FIG. 3 is a plan view showing a blower unit.

FIG. 4 is a rear view showing the blower fan.

FIG. 5 is a schematic diagram showing various operation modes.

FIG. 6 is a plan view of a main part showing an arrangement structure of a heat storage capsule.

FIG. 7A is a front view of the heat storage capsule, and FIG. 7B is a side view of the heat storage capsule.

FIG. 8 is a partially enlarged sectional view of a heat storage capsule showing a regulation member.

FIG. 9 is a perspective view showing the structure of a heat storage tank.

FIG. 10 is a plan view of the tank body

FIG. 11 is a perspective view of a partial cross section showing the heat storage tank in a state where the lid is closed.

FIG. 12 is a sectional view of the bottom of the heat storage tank showing the structure of the uneven portion.

FIG. 13 is a sectional view of a heat storage tank.

FIG. 14 is a side view showing another attachment structure of the blower unit with the branch box.

[Explanation of symbols]

41 First wall 42 Second wall 43 Internal space 54 Bottom 57 Concavo-convex part 58 Vertical drain 59 Horizontal drain 60 drainage basin 61 drainage pipe C heat storage capsule L heat storage capsule row

   ─────────────────────────────────────────────────── ─── Continued front page    (72) Inventor Yuji Tsubota             4-1, Egasaki-cho, Tsurumi-ku, Yokohama-shi, Kanagawa             Tokyo Electric Power Co., Inc.

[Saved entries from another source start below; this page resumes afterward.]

(* ===== verification/ViewerUi.v ===== *)
(** * Drawing (bloodhound-tui: ui.rs, and the clock of app.rs and main.rs)

    What the panes show: lines of styled text, the placeholder or list of each
    pane, and the selected row.  Laying the panes out and painting them is
    ratatui's.  Indexing out of range and [unreachable!] are [None]. *)

From Stdlib Require Import Ascii.
From S2P Require Import Prelude Json Viewer ViewerApp ViewerSummary.

Local Open Scope string_scope.
Local Open Scope Z_scope.
Local Open Scope list_scope.

#[export] Instance Pane_eq_dec : EqDecision Pane.
Proof. solve_decision. Defined.
#[export] Instance Tab_eq_dec : EqDecision Tab.
Proof. solve_decision. Defined.

(** ** The clock *)

Definition I64_MAX : Z := 2 ^ 63 - 1.

(** [i64::try_from(ns).unwrap_or(i64::MAX)] *)
Definition mono_i64 (mono_ns : Z) : Z := Z.min mono_ns I64_MAX.

(** The boot instant, in nanoseconds of UTC: the last event happened when the
    file was last written. *)
Definition boot_time_utc (file_mtime_ns : Z) (events : list BehaviorEvent) : Z :=
  file_mtime_ns - mono_i64 (default 0 ((fun e => v_timestamp (v_header e)) <$> last events)).

(** [%H:%M:%S] of a number of seconds of local time *)
Definition pad2 (n : Z) : string := if n <? 10 then "0" +:+ dec_string n else dec_string n.
Definition clock_string (seconds : Z) : string :=
  let day := seconds mod 86400 in
  pad2 (day / 3600) +:+ ":" +:+ pad2 (day mod 3600 / 60) +:+ ":" +:+ pad2 (day mod 60).

Definition format_timestamp (boot_ns tz_offset mono_ns : Z) : string :=
  clock_string ((boot_ns + mono_i64 mono_ns) / 1000000000 + tz_offset).

(** ** Styled text *)

Inductive Color : Type := Rgb (r g b : Z) | White | Black.
Definition HIGHLIGHT_COLOR : Color := Rgb 97 175 239.
Definition ACTIVE_BORDER : Color := Rgb 97 175 239.
Definition INACTIVE_BORDER : Color := Rgb 90 90 90.
Definition TAB_ACTIVE : Color := Rgb 97 175 239.
Definition PROCESS_COLOR : Color := Rgb 152 195 121.
Definition SECURITY_COLOR : Color := Rgb 198 120 221.
Definition FILES_COLOR : Color := Rgb 229 192 123.
Definition NETWORK_COLOR : Color := Rgb 224 108 117.
Definition DIM_TEXT : Color := Rgb 120 120 120.
Definition TIMESTAMP_COLOR : Color := Rgb 130 137 151.
Definition OUTPUT_COLOR : Color := Rgb 86 182 194.
Definition TREE_COLOR : Color := Rgb 152 195 121.

Record Style : Type := mkStyle { fg : option Color; bg : option Color; bold : bool; underlined : bool }.
Record Span : Type := mkSpan { content : string; style : Style }.
Definition Line : Type := list Span.

Definition fg_only (c : Color) : Style := mkStyle (Some c) None false false.
Definition styled (text : string) (c : Color) : Span := mkSpan text (fg_only c).
Definition raw (text : string) : Span := mkSpan text (mkStyle None None false false).
Definition line_text (l : Line) : string := String.concat "" (content <$> l).

(** The content of a pane: a message, or rows with the selected one. *)
Inductive Content : Type :=
| Message (text : string)
| Rows (items : list Line) (selected : option Z).

Record ListPane : Type := mkPane { title : string; border : Color; body : Content }.

Record Frame : Type := mkFrame {
  f_history : ListPane; f_output : ListPane; f_tabs : Line * nat; f_detail : ListPane; f_status : Line }.

Definition tab_label (t : Tab) : string :=
  match t with TProcess => "Process" | TSecurity => "Security" | TFiles => "Files" | TNetwork => "Network" end.

Definition category_color (c : EventCategory) : option Color :=
  match c with
  | Process => Some PROCESS_COLOR | Security => Some SECURITY_COLOR | Files => Some FILES_COLOR
  | Network => Some NETWORK_COLOR | Hidden => None
  end.

Definition category_tag (c : EventCategory) : option string :=
  match c with
  | Process => Some "PROC" | Security => Some "SEC " | Files => Some "FILE" | Network => Some "NET "
  | Hidden => None
  end.

(** [scroll.min(items.len().saturating_sub(1))], when the pane is active and
    has rows *)
Definition selection (is_active : bool) (scroll : Z) (items : list Line) : option Z :=
  if is_active && negb (Nat.eqb (length items) 0) then Some (Z.min scroll (len items - 1)) else None.

Section Draw.
Context (a : App) (file_path : string) (boot_ns tz_offset : Z).

Definition stamp (mono_ns : Z) : Span :=
  styled (format_timestamp boot_ns tz_offset mono_ns +:+ " ") TIMESTAMP_COLOR.

Definition pane_border (p : Pane) : Color :=
  if bool_decide (active_pane a = p) then ACTIVE_BORDER else INACTIVE_BORDER.

Definition arrow (has_children is_expanded : bool) : string :=
  if negb has_children then "  " else if is_expanded then "▾ " else "▸ ".

(** ** History *)

Definition row_style (is_selected : bool) (c : Color) : Style :=
  if is_selected then mkStyle (Some HIGHLIGHT_COLOR) None true false else fg_only c.

Definition history_line (row_idx : nat) (row : HistoryRow) : option Line :=
  let is_selected := Nat.eqb row_idx (history_cursor a) in
  match row with
  | Command gi =>
      group ← a_commands a !! gi;
      let children := default [] (a_exec_trees a !! gi) in
      let has_children := negb (Nat.eqb (length children) 0) in
      let is_expanded := default false (a_expanded a !! gi) in
      let cmd_display := if String.eqb (g_command group) "" then "(empty)" else g_command group in
      let event_count := dec_string (len (event_indices group)) in
      let counter :=
        if has_children then " (" +:+ dec_string (len children) +:+ "/" +:+ event_count +:+ ")"
        else " (" +:+ event_count +:+ ")" in
      let st := row_style is_selected White in
      Some [stamp (g_timestamp group); mkSpan (arrow has_children is_expanded) st; mkSpan cmd_display st;
            styled counter DIM_TEXT]
  | Exec group child =>
      children ← a_exec_trees a !! group;
      exec_child ← children !! child;
      event ← a_events a !! event_index exec_child;
      let indent := String.concat "" (replicate (depth exec_child) "  ") in
      let branch := if is_last exec_child then "└─ " else "├─ " in
      Some [stamp (v_timestamp (v_header event));
            mkSpan (indent +:+ branch) (row_style is_selected DIM_TEXT);
            mkSpan (label exec_child) (row_style is_selected TREE_COLOR);
            styled (" :" +:+ dec_string (child_pid exec_child)) DIM_TEXT]
  end.

Definition draw_history_pane : option ListPane :=
  items ← mapM (fun p : nat * HistoryRow => history_line p.1 p.2) (imap pair (visible_rows a));
  Some (mkPane (" History (" +:+ dec_string (len (a_commands a)) +:+ " commands) ") (pane_border History)
          (Rows items (Some (Z.of_nat (history_cursor a))))).

(** ** Output *)

Definition draw_output_pane : ListPane :=
  let lines := default [] (a_tty_output a !! selected_group a) in
  let items := (fun l => [styled (" " +:+ l) OUTPUT_COLOR]) <$> lines in
  mkPane (" Output (" +:+ dec_string (len lines) +:+ " lines) ") (pane_border Output)
    (match lines with
     | [] => Message "No terminal output for this command."
     | _ => Rows items (selection (bool_decide (active_pane a = Output)) (output_scroll a) items)
     end).

(** ** Details *)

Definition event_line (event : BehaviorEvent) (before_tag : Line) : option Line :=
  color ← category_color (category event);
  tag ← category_tag (category event);
  Some (stamp (v_timestamp (v_header event)) :: before_tag ++
        [mkSpan (" " +:+ tag +:+ " ") (mkStyle (Some Black) (Some color) true false); raw " ";
         styled (summary_line event (Some (a_fd_table a))) color]).

(** [shown]: how many events or rows there are to show. *)
Definition detail_body (shown : nat) (empty : string) (items : list Line) : Content :=
  if Nat.eqb shown 0
  then Message (if Nat.eqb (length (a_commands a)) 0 then "No events loaded." else empty)
  else Rows items (selection (bool_decide (active_pane a = Detail)) (detail_scroll a) items).

Definition process_row_line (row : ProcessTreeRow) : option Line :=
  match row with
  | Root event_idx has_children is_expanded =>
      event ← a_events a !! event_idx;
      Some [stamp (v_timestamp (v_header event));
            mkSpan " PROC " (mkStyle (Some Black) (Some PROCESS_COLOR) true false); raw " ";
            styled (arrow has_children is_expanded) DIM_TEXT;
            styled (summary_line event (Some (a_fd_table a))) PROCESS_COLOR]
  | Child event_idx is_last_child =>
      event ← a_events a !! event_idx;
      event_line event [styled (if is_last_child then "  └─ " else "  ├─ ") DIM_TEXT]
  end.

Definition draw_process_tree : option Content :=
  items ← mapM process_row_line (process_tree_rows a);
  Some (detail_body (length (process_tree_rows a)) "No process events for the selected command." items).

Definition draw_filtered : option Content :=
  items ← mapM (fun p : nat * BehaviorEvent => event_line p.2 [])
            (filter (fun p : nat * BehaviorEvent => category p.2 <> Hidden) (filtered_detail_events a));
  Some (detail_body (length (filtered_detail_events a)) "No events in this category for the selected command." items).

Definition tab_titles : Line :=
  (fun t =>
     mkSpan (dec_string (Z.of_nat (tab_index t) + 1) +:+ ":" +:+ tab_label t)
       (if bool_decide (t = active_tab a) then mkStyle (Some TAB_ACTIVE) None true true
        else fg_only DIM_TEXT)) <$> ALL_TABS.

Definition draw_detail_pane : option (Line * nat * ListPane) :=
  content ← (if bool_decide (active_tab a = TProcess) then draw_process_tree else draw_filtered);
  Some (tab_titles, tab_index (active_tab a), mkPane " Events " (pane_border Detail) content).

(** ** Status bar *)

Definition pane_name (p : Pane) : string :=
  match p with History => "History" | Output => "Output" | Detail => "Events" end.

Definition draw_status_bar : Line :=
  let cmd_info :=
    if Nat.eqb (length (a_commands a)) 0 then "No commands"
    else "Command " +:+ dec_string (Z.of_nat (selected_group a) + 1) +:+ "/" +:+
         dec_string (len (a_commands a)) in
  let event_count := default 0 ((fun g => len (event_indices g)) <$> current_group a) in
  let separator := styled " │ " DIM_TEXT in
  [mkSpan (" " +:+ file_path +:+ " ") (mkStyle (Some White) None true false); separator;
   styled (dec_string (len (a_events a)) +:+ " events total") White; separator;
   styled cmd_info HIGHLIGHT_COLOR; separator;
   styled (dec_string event_count +:+ " events") White; separator;
   mkSpan ("▶ " +:+ pane_name (active_pane a)) (mkStyle (Some HIGHLIGHT_COLOR) None true false);
   styled "   j/k:nav  ⏎:expand  Tab:pane  1-4:tab  q:quit " DIM_TEXT].

Definition draw : option Frame :=
  history ← draw_history_pane;
  '(tabs, tab, detail) ← draw_detail_pane;
  Some (mkFrame history draw_output_pane (tabs, tab) detail draw_status_bar).
End Draw.
(* ===== verification/ViewerUiFacts.v ===== *)
(** * Drawing never panics

    Every index the drawing code uses is in range and no hidden event reaches
    its [unreachable!], for every trace and every sequence of keys; the clock
    shows the last event at the time the file was written. *)

From Stdlib Require Import Ascii.
From S2P Require Import Prelude Json Viewer ViewerFacts ViewerApp ViewerAppFacts ViewerSummary.
From S2P Require Import ExecTreeFacts ViewerUi.

Local Open Scope string_scope.
Local Open Scope Z_scope.
Local Open Scope list_scope.
#[local] Set Warnings "-clear-no-such-hyp".

(** ** The positions in the trees *)

Lemma tree_nodes_sub children_of xs fuel : forall x t,
  (forall y, y ∈ xs -> kids children_of y ⊆ xs) -> x ∈ xs ->
  tree_nodes children_of fuel x = Some t -> t ⊆ xs.
Proof.
  induction fuel as [|fuel IH]; intros x t Hk Hx Ht; [done|]. cbn [tree_nodes] in Ht.
  destruct (mapM (tree_nodes children_of fuel) (kids children_of x)) as [b|] eqn:Eb; cbn in Ht; [|done].
  injection Ht as <-. apply mapM_Some_1 in Eb. intros z [->|Hz]%elem_of_cons; [done|].
  apply elem_of_concat in Hz as (l & Hz & Hl).
  destruct (list_elem_of_lookup_1 _ _ Hl) as [i Hi].
  destruct (Forall2_lookup_r _ _ _ _ _ Eb Hi) as (y & Hy & Ht).
  apply (IH y l Hk); [|done|done]. apply (Hk x Hx). by eapply list_elem_of_lookup_2.
Qed.

Lemma exec_rows_indexed events starts fuel g rows c :
  group_tree events starts fuel g = Some rows -> c ∈ rows -> is_Some (events !! event_index c).
Proof.
  intros Hg Hc. destruct (group_tree_nodes events starts g fuel) as (children_of & roots & Hk & Hr & E).
  rewrite Hg in E. cbn in E. destruct (mapM _ roots) as [ts|] eqn:Ets; cbn in E; [|done]. injection E as E.
  assert (Hin : event_index c ∈ x_idx <$> concat ts) by (rewrite <- E; apply list_elem_of_fmap; by exists c).
  apply list_elem_of_fmap in Hin as (x & -> & Hx). apply elem_of_concat in Hx as (t & Hx & Ht).
  apply mapM_Some_1 in Ets. destruct (list_elem_of_lookup_1 _ _ Ht) as [i Hi].
  destruct (Forall2_lookup_r _ _ _ _ _ Ets Hi) as (r & Hri & Hrt).
  assert (Hrx : r ∈ group_execs events starts g).
  { apply list_elem_of_lookup_2 in Hri. rewrite Hr in Hri. by apply list_elem_of_filter in Hri as [_ ?]. }
  assert (Hxx : x ∈ group_execs events starts g).
  { apply (tree_nodes_sub children_of (group_execs events starts g) fuel r t); [|done..].
    intros y Hy z Hz. rewrite (Hk y Hy) in Hz. by apply list_elem_of_filter in Hz as [_ ?]. }
  unfold group_execs in Hxx. apply list_elem_of_omap in Hxx as (idx & _ & Hidx).
  destruct (events !! idx) as [e|] eqn:Ee; cbn in Hidx; [|done].
  destruct (starts !! idx); cbn in Hidx; [|done]. case_match; [|done]. injection Hidx as <-.
  cbn. by rewrite Ee.
Qed.

(** ** Keys keep the trees *)

Lemma key_trees a k : a_exec_trees (handle_key a k) = a_exec_trees a.
Proof.
  assert (Hc : forall c ctl, a_exec_trees (handle_char c ctl a) = a_exec_trees a).
  { intros c ctl. unfold handle_char, activate, in_detail, toggle_expand, toggle_process_expand, select_next,
      select_prev, jump_top, jump_bottom, next_tab, prev_tab, toggle_pane.
    repeat case_match; reflexivity. }
  unfold handle_key, activate, in_detail, toggle_expand, toggle_process_expand, select_next,
    select_prev, jump_top, jump_bottom, next_tab, prev_tab, toggle_pane.
  repeat case_match; try reflexivity; apply Hc.
Qed.

Lemma keys_trees keys : forall a, a_exec_trees (foldl handle_key a keys) = a_exec_trees a.
Proof. induction keys as [|k keys IH]; intros a; [done|]. cbn. by rewrite IH, key_trees. Qed.

(** ** Lines *)

Section Lines.
Context (a : App) (boot_ns tz_offset : Z).

(** The trees point into the events. *)
Definition trees_indexed : Prop :=
  forall g rows c, a_exec_trees a !! g = Some rows -> c ∈ rows -> is_Some (a_events a !! event_index c).

Lemma row_drawable i row :
  trees_indexed -> row ∈ visible_rows a -> is_Some (history_line a boot_ns tz_offset i row).
Proof.
  intros Ht (n & Hn)%list_elem_of_lookup_1. pose proof (visible_group a n row Hn) as Hg.
  destruct row as [gi|g c]; cbn in *.
  { destruct (lookup_lt_is_Some_2 _ _ Hg) as [grp ->]. by eexists. }
  assert (Hr : Exec g c ∈ group_rows a g).
  { unfold visible_rows in Hn. apply list_elem_of_lookup_2, elem_of_concat in Hn as (l & Hl & Hin).
    apply list_elem_of_fmap in Hin as (g' & -> & _). unfold group_rows in Hl |- *.
    apply elem_of_cons in Hl as [?|Hl]; [done|]. right.
    destruct (default false (a_expanded a !! g')) eqn:Ex; [|by apply elem_of_nil in Hl].
    apply list_elem_of_fmap in Hl as (c' & [= -> ->] & Hc). rewrite Ex. apply list_elem_of_fmap. by exists c'. }
  unfold group_rows in Hr. apply elem_of_cons in Hr as [?|Hr]; [done|]. case_match; [|by apply elem_of_nil in Hr].
  apply list_elem_of_fmap in Hr as (c' & [= ->] & Hc%elem_of_seq).
  destruct (a_exec_trees a !! g) as [rows|] eqn:Eg; cbn in Hc; [|lia].
  destruct (lookup_lt_is_Some_2 rows c' ltac:(lia)) as [child Hch]. cbn. rewrite Hch. cbn.
  destruct (Ht g rows child Eg) as [e ->]; [by eapply list_elem_of_lookup_2|]. by eexists.
Qed.

Lemma event_drawable e before : category e <> Hidden -> is_Some (event_line a boot_ns tz_offset e before).
Proof. intros Hc. unfold event_line. destruct (category e); try done; by eexists. Qed.

(** The events of the rows of the process tab. *)
Definition row_event (row : ProcessTreeRow) : nat := match row with Root i _ _ => i | Child i _ => i end.

Lemma process_rows_from expanded events row :
  row ∈ process_rows expanded events -> exists p, p ∈ events /\ row_event row = p.1.
Proof.
  unfold process_rows. destruct (split_process events) as [roots children] eqn:Es.
  assert (Hsub : roots ⊆ events /\ children ⊆ events).
  { unfold split_process in Es.
    assert (H1 : filter (fun p => is_root p = true) events ⊆ events)
      by (intros p [_ ?]%list_elem_of_filter; done).
    assert (H2 : filter (fun p => is_root p = false) events ⊆ events)
      by (intros p [_ ?]%list_elem_of_filter; done).
    repeat case_match; simplify_eq; split; set_solver. }
  destruct Hsub as [Hr Hc]. intros (l & Hrow & Hl)%elem_of_concat.
  apply list_elem_of_fmap in Hl as (root & -> & Hroot). unfold root_rows in Hrow.
  apply elem_of_cons in Hrow as [->|Hrow]; [exists root; auto|].
  case_match; [|by apply elem_of_nil in Hrow].
  apply elem_of_lookup_imap in Hrow as (i & c & -> & Hi). exists c. split; [|done].
  apply Hc. by eapply list_elem_of_lookup_2.
Qed.

Lemma process_row_drawable row :
  row ∈ process_tree_rows a -> is_Some (process_row_line a boot_ns tz_offset row).
Proof.
  unfold process_tree_rows. destruct (current_group a) as [g|]; [|by intros ?%elem_of_nil].
  intros (l & Hrow & Hl)%elem_of_concat. apply list_elem_of_fmap in Hl as (pid & -> & _).
  destruct (process_rows_from _ _ _ Hrow) as ([idx e] & Hp & Hi).
  apply list_elem_of_filter in Hp as [_ Hp]. apply list_elem_of_filter in Hp as [Hh Hp].
  unfold group_events in Hp. apply list_elem_of_omap in Hp as (idx' & _ & He).
  destruct (a_events a !! idx') as [e'|] eqn:Ee; cbn in He; [|done]. injection He as -> ->.
  cbn in Hi, Hh. destruct row; cbn in *; subst; rewrite Ee; cbn; [by eexists|by apply event_drawable].
Qed.

Lemma selection_in_range is_active scroll (items : list Line) n :
  0 <= scroll -> selection is_active scroll items = Some n -> 0 <= n < len items.
Proof.
  intros Hs. unfold selection. destruct is_active; [|done]. cbn [andb].
  destruct (Nat.eqb_spec (length items) 0); [done|]. intros [= <-]. unfold len. lia.
Qed.
End Lines.

(** A pane's selected row is one of its rows. *)
Definition selects_a_row (p : ListPane) : Prop :=
  match body p with Rows items (Some n) => 0 <= n < len items | _ => True end.

Section Drawing.
Context (a : App) (path : string) (boot_ns tz_offset : Z).
Context (cs : list CommandGroup) (es : list BehaviorEvent) (Hnav : nav_ok cs es a) (Hidx : trees_indexed a).

Lemma history_drawn :
  exists items, draw_history_pane a boot_ns tz_offset =
    Some (mkPane (" History (" +:+ dec_string (len (a_commands a)) +:+ " commands) ") (pane_border a History)
            (Rows items (Some (Z.of_nat (history_cursor a))))) /\
    length items = length (visible_rows a).
Proof.
  unfold draw_history_pane.
  destruct (mapM_is_Some_2 (fun p : nat * HistoryRow => history_line a boot_ns tz_offset p.1 p.2)
              (imap pair (visible_rows a))) as [items Hi].
  { apply Forall_forall. intros p (i & row & -> & Hrow)%elem_of_lookup_imap.
    apply row_drawable; [done|]. by eapply list_elem_of_lookup_2. }
  rewrite Hi. exists items. split; [done|]. apply mapM_Some_1, Forall2_length in Hi.
  by rewrite <- Hi, length_imap.
Qed.

Lemma detail_drawn :
  exists tabs tab p, draw_detail_pane a boot_ns tz_offset = Some (tabs, tab, p) /\ selects_a_row p.
Proof.
  assert (Hc : exists c, (if bool_decide (active_tab a = TProcess) then draw_process_tree a boot_ns tz_offset
      else draw_filtered a boot_ns tz_offset) = Some c /\ selects_a_row (mkPane "" White c)).
  { destruct (nav_scrolls cs es a Hnav) as [_ Hd].
    assert (Hb : forall n msg items, selects_a_row (mkPane "" White (detail_body a n msg items))).
    { intros n msg items. unfold selects_a_row, detail_body. cbn. destruct (Nat.eqb n 0); [done|].
      destruct (selection _ _ items) eqn:Es; [|done]. by apply selection_in_range in Es. }
    unfold draw_process_tree, draw_filtered. case_bool_decide.
    - destruct (mapM_is_Some_2 (process_row_line a boot_ns tz_offset) (process_tree_rows a)) as [items Hi].
      { apply Forall_forall, process_row_drawable. }
      rewrite Hi. eexists. split; [reflexivity|apply Hb].
    - destruct (mapM_is_Some_2 (fun p : nat * BehaviorEvent => event_line a boot_ns tz_offset p.2 [])
        (filter (fun p : nat * BehaviorEvent => category p.2 <> Hidden) (filtered_detail_events a))) as [items Hi].
      { apply Forall_forall. intros p [Hp _]%list_elem_of_filter. by apply event_drawable. }
      rewrite Hi. eexists. split; [reflexivity|apply Hb]. }
  destruct Hc as (c & Ec & Hs). unfold draw_detail_pane. rewrite Ec. by do 3 eexists.
Qed.

Lemma output_selects : selects_a_row (draw_output_pane a).
Proof.
  destruct (nav_scrolls cs es a Hnav) as [Ho _]. unfold selects_a_row, draw_output_pane. cbn.
  destruct (default [] _) as [|l ls]; [done|]. destruct (selection _ _ _) eqn:Es; [|done].
  by apply selection_in_range in Es.
Qed.
End Drawing.

(** Every state the keys reach can be drawn. *)
Lemma keys_drawn `{Base64} parse fuel lines app keys path boot_ns tz_offset :
  build_app parse fuel lines = Some (Ok app) ->
  let a := foldl handle_key app keys in
  exists frame items, draw a path boot_ns tz_offset = Some frame /\
    body (f_history frame) = Rows items (Some (Z.of_nat (history_cursor a))) /\
    length items = length (visible_rows a) /\
    Forall selects_a_row [f_history frame; f_output frame; f_detail frame].
Proof.
  intros Hb a. pose proof Hb as (events & trees & _ & Ht & Happ)%build_app_inv.
  pose proof (app_nav parse fuel lines app Hb keys) as Hn. fold a in Hn.
  assert (Hidx : trees_indexed a).
  { intros g rows c Hg Hc. unfold a in Hg. rewrite keys_trees, Happ in Hg. cbn in Hg.
    rewrite (nav_events _ _ _ Hn), Happ. cbn. apply mapM_Some_1 in Ht.
    destruct (Forall2_lookup_r _ _ _ _ _ Ht Hg) as (grp & _ & Hgt). by eapply exec_rows_indexed. }
  destruct (history_drawn a boot_ns tz_offset Hidx) as (items & Eh & Hl).
  destruct (detail_drawn a boot_ns tz_offset _ _ Hn) as (tabs & tab & p & Ed & Hp).
  eexists _, items. unfold draw. rewrite Eh. cbn [mbind option_bind]. rewrite Ed.
  split; [reflexivity|]. cbn. split_and!; [done|done|].
  pose proof (nav_cursor _ _ _ Hn) as Hc.
  apply Forall_cons. split; [unfold selects_a_row; cbn; unfold len; lia|].
  apply Forall_cons. split; [apply (output_selects a _ _ Hn)|].
  apply Forall_cons. by split; [|apply Forall_nil].
Qed.

(** Whatever keys are pressed after a trace was loaded, the screen can
    be drawn: no index is out of range and no hidden event reaches the code that
    declares it unreachable; the history shows one line per visible row, and
    the row selected in any pane is one of its rows. *)
Theorem drawing_never_panics `{Base64} parse fuel lines app keys path boot_ns tz_offset :
  build_app parse fuel lines = Some (Ok app) ->
  let a := foldl handle_key app keys in
  exists frame items, draw a path boot_ns tz_offset = Some frame /\
    body (f_history frame) = Rows items (Some (Z.of_nat (history_cursor a))) /\
    length items = length (visible_rows a) /\
    Forall selects_a_row [f_history frame; f_output frame; f_detail frame].
Proof. apply keys_drawn. Qed.

(** The last event of a trace is shown at the time its file was written. *)
Theorem last_event_at_mtime events e mtime_ns tz_offset :
  last events = Some e ->
  format_timestamp (boot_time_utc mtime_ns events) tz_offset (v_timestamp (v_header e)) =
  clock_string (mtime_ns / 1000000000 + tz_offset).
Proof.
  intros Hl. unfold format_timestamp, boot_time_utc. rewrite Hl. cbn. do 2 f_equal. f_equal. lia.
Qed.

F-term (reference) 3L050 BF07                 3L053 BB10

Claims (3)

[Claims] 1. A heat storage tank capable of accommodating a large number of heat storage capsules in which an internal space for filling a heat storage material is formed between first and second wall surfaces facing each other. A plurality of heat storage capsule rows formed by aligning the first wall surface of one heat storage capsule and the second wall surface of the other heat storage capsule in adjacent ones of them in a first direction. Are aligned in a second direction along the surface of the first or second wall surface, and
Positioning irregularities for aligning the heat storage capsules in the first direction are formed on the bottom surface of the heat storage tank, and vertical drainage grooves extending in the first direction are provided on the bottom surface at positions corresponding to the heat storage capsule rows. The horizontal drains that are formed and communicate with the plurality of vertical drains are
A heat storage tank formed on the bottom surface in a state of extending in an oblique direction inclined with respect to the direction. 2. An inlet space and an outlet space for blowing air to the heat storage capsule group formed by arranging a plurality of the heat storage capsule rows in the second direction are formed by allocating to the location adjacent to the heat storage capsule group in the second direction. The heat storage tank according to claim 1, wherein a drainage basin communicating with the lateral drainage groove is formed on the bottom surface of the inlet space or the outlet space. 3. The heat storage tank according to claim 2, further comprising a drain pipe that guides the water accumulated in the drainage basin to the outside of the heat storage tank.